--- Supplied records Enclosed Below ---
(** X20. From the first render on and through any series of clicks,
    messages of the expected shapes and answers to requests, in any order,
    the component is signed in exactly when it holds a token, and holds a
    token exactly when it holds the agent's claims.  So
    [handleSendMessage], called with a session selected and a token, finds
    [agentInfo] where it reads [agentInfo.id] and sends its request.  A
    session may however be selected while nobody is signed in:
    [handleTakeover] checks the token at the click and selects the
    session when its request is answered, so when an agent signs in, is
    sent an escalation, clicks to take it over and signs out before the
    request is answered, the answer selects the session all the same, and
    the next agent to sign in finds that session selected. *)
Theorem token_and_claims_stay_together :
  (forall trace saved,
     Forall AgentDesk.expected trace ->
     let p := AgentDesk.play trace (AgentDesk.start saved) in
     AgentDesk.token_with_claims (AgentDesk.component p) /\
     forall message,
       AgentConsole.selectedSession (AgentDesk.desk (AgentDesk.component p)) <> None ->
       AgentDesk.truthy
         (AgentConsole.agentToken (AgentDesk.desk (AgentDesk.component p))) = true ->
       AgentDesk.step (AgentDesk.SendClicked message) p =
       AgentDesk.mk_page (AgentDesk.component p)
         (AgentDesk.awaited p ++ [AgentDesk.SendMessage message])) /\
  (forall saved token sub name card next_token next_sub next_name,
     AgentDesk.truthy (Some token) = true ->
     let sessionId := AgentConsole.session_id card in
     let p :=
       AgentDesk.play
         [AgentDesk.LoginClicked token (Some (sub, name));
          AgentDesk.Received
            (AgentConsole.mk_message "escalation" (Some (AgentConsole.Escalation card)));
          AgentDesk.TakeoverClicked sessionId;
          AgentDesk.LogoutClicked;
          AgentDesk.TakeoverAnswered sessionId true]
         (AgentDesk.start saved) in
     let next :=
       AgentDesk.step (AgentDesk.LoginClicked next_token (Some (next_sub, next_name))) p in
     AgentDesk.isAuthenticated (AgentDesk.component p) = false /\
     AgentConsole.agentToken (AgentDesk.desk (AgentDesk.component p)) = None /\
     AgentConsole.selectedSession (AgentDesk.desk (AgentDesk.component p)) =
       Some sessionId /\
     AgentDesk.isAuthenticated (AgentDesk.component next) = true /\
     AgentConsole.agentInfo (AgentDesk.desk (AgentDesk.component next)) =
       Some (next_sub, next_name) /\
     AgentConsole.selectedSession (AgentDesk.desk (AgentDesk.component next)) =
       Some sessionId).
Proof.
  split.
  - intros trace saved _.
    assert (Hinv : forall q,
              AgentDesk.token_with_claims (AgentDesk.component q) ->
              AgentDesk.token_with_claims
                (AgentDesk.component (AgentDesk.play trace q))).
    { unfold AgentDesk.play.
      induction trace as [| e trace IH]; intros q Hq; [exact Hq |].
      simpl. apply IH. now apply step_keeps_token_with_claims. }
    assert (Hstart : AgentDesk.token_with_claims
                       (AgentDesk.component (AgentDesk.start saved))).
    { unfold AgentDesk.token_with_claims. cbn.
      repeat split; try discriminate; intros H; now elim H. }
    specialize (Hinv _ Hstart). cbv zeta.
    set (p := AgentDesk.play trace (AgentDesk.start saved)) in *.
    split; [exact Hinv |].
    intros message Hselected Htoken.
    destruct Hinv as [_ Hinfo].
    cbn [AgentDesk.step]. rewrite Htoken. cbn [negb].
    destruct (AgentConsole.selectedSession (AgentDesk.desk (AgentDesk.component p)));
      [| now elim Hselected].
    destruct (AgentConsole.agentInfo (AgentDesk.desk (AgentDesk.component p)))
      as [info |]; [reflexivity |].
    exfalso. apply (proj1 Hinfo); [| reflexivity].
    destruct (AgentConsole.agentToken (AgentDesk.desk (AgentDesk.component p)));
      [discriminate | discriminate Htoken].
  - intros saved token sub name card next_token next_sub next_name Htoken sessionId.
    destruct token as [| c rest]; [discriminate Htoken |].
    unfold AgentDesk.play.
    cbn [fold_left AgentDesk.step AgentDesk.start AgentDesk.initial AgentDesk.handleLogin
         AgentDesk.handleLogout AgentDesk.setAgent AgentDesk.component AgentDesk.desk
         AgentDesk.awaited AgentDesk.on_desk AgentConsole.agentInfo AgentConsole.agentToken
         AgentDesk.truthy app].
    rewrite answer_only_request. repeat split.
Qed.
--- End of Enclosed Supplied records ---
» Work required
Copy, exactly and only, the lines above that begin with the one containing "AgentDesk.TakeoverAnswered sessionId true]" and finish with the one containing "Some (next_sub, next_name) /\".

» Answer for this exercise
          AgentDesk.TakeoverAnswered sessionId true]
         (AgentDesk.start saved) in
     let next :=
       AgentDesk.step (AgentDesk.LoginClicked next_token (Some (next_sub, next_name))) p in
     AgentDesk.isAuthenticated (AgentDesk.component p) = false /\
     AgentConsole.agentToken (AgentDesk.desk (AgentDesk.component p)) = None /\
     AgentConsole.selectedSession (AgentDesk.desk (AgentDesk.component p)) =
       Some sessionId /\
     AgentDesk.isAuthenticated (AgentDesk.component next) = true /\
     AgentConsole.agentInfo (AgentDesk.desk (AgentDesk.component next)) =
       Some (next_sub, next_name) /\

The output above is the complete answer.